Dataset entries
•••
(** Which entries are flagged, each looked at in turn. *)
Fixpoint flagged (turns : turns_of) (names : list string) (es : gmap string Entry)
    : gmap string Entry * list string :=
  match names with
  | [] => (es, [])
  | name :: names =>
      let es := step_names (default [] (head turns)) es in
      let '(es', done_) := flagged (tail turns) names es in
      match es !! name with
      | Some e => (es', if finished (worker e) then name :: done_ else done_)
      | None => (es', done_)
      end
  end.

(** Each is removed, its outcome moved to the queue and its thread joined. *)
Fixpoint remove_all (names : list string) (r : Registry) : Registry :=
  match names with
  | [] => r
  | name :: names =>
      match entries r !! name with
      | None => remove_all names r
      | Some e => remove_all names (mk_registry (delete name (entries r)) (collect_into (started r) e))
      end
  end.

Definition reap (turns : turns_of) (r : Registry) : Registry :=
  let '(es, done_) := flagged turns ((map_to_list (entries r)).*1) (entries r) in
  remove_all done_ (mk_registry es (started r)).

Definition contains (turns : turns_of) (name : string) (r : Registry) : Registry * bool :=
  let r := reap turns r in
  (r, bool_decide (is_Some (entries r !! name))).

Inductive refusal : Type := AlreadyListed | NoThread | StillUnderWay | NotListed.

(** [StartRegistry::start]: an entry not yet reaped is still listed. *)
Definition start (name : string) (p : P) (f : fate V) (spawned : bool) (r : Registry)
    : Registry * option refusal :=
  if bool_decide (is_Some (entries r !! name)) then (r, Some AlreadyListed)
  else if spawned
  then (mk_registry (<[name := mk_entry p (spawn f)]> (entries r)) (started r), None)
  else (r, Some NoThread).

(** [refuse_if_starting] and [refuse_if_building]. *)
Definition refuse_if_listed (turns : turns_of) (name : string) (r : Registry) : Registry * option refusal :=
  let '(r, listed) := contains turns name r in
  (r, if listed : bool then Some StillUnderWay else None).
•••
Required action:
Exactly as written, please output every entry.

Solution to the problem:
(** Which entries are flagged, each looked at in turn. *)
Fixpoint flagged (turns : turns_of) (names : list string) (es : gmap string Entry)
    : gmap string Entry * list string :=
  match names with
  | [] => (es, [])
  | name :: names =>
      let es := step_names (default [] (head turns)) es in
      let '(es', done_) := flagged (tail turns) names es in
      match es !! name with
      | Some e => (es', if finished (worker e) then name :: done_ else done_)
      | None => (es', done_)
      end
  end.

(** Each is removed, its outcome moved to the queue and its thread joined. *)
Fixpoint remove_all (names : list string) (r : Registry) : Registry :=
  match names with
  | [] => r
  | name :: names =>
      match entries r !! name with
      | None => remove_all names r
      | Some e => remove_all names (mk_registry (delete name (entries r)) (collect_into (started r) e))
      end
  end.

Definition reap (turns : turns_of) (r : Registry) : Registry :=
  let '(es, done_) := flagged turns ((map_to_list (entries r)).*1) (entries r) in
  remove_all done_ (mk_registry es (started r)).

Definition contains (turns : turns_of) (name : string) (r : Registry) : Registry * bool :=
  let r := reap turns r in
  (r, bool_decide (is_Some (entries r !! name))).

Inductive refusal : Type := AlreadyListed | NoThread | StillUnderWay | NotListed.

(** [StartRegistry::start]: an entry not yet reaped is still listed. *)
Definition start (name : string) (p : P) (f : fate V) (spawned : bool) (r : Registry)
    : Registry * option refusal :=
  if bool_decide (is_Some (entries r !! name)) then (r, Some AlreadyListed)
  else if spawned
  then (mk_registry (<[name := mk_entry p (spawn f)]> (entries r)) (started r), None)
  else (r, Some NoThread).

(** [refuse_if_starting] and [refuse_if_building]. *)
Definition refuse_if_listed (turns : turns_of) (name : string) (r : Registry) : Registry * option refusal :=
  let '(r, listed) := contains turns name r in
  (r, if listed : bool then Some StillUnderWay else None).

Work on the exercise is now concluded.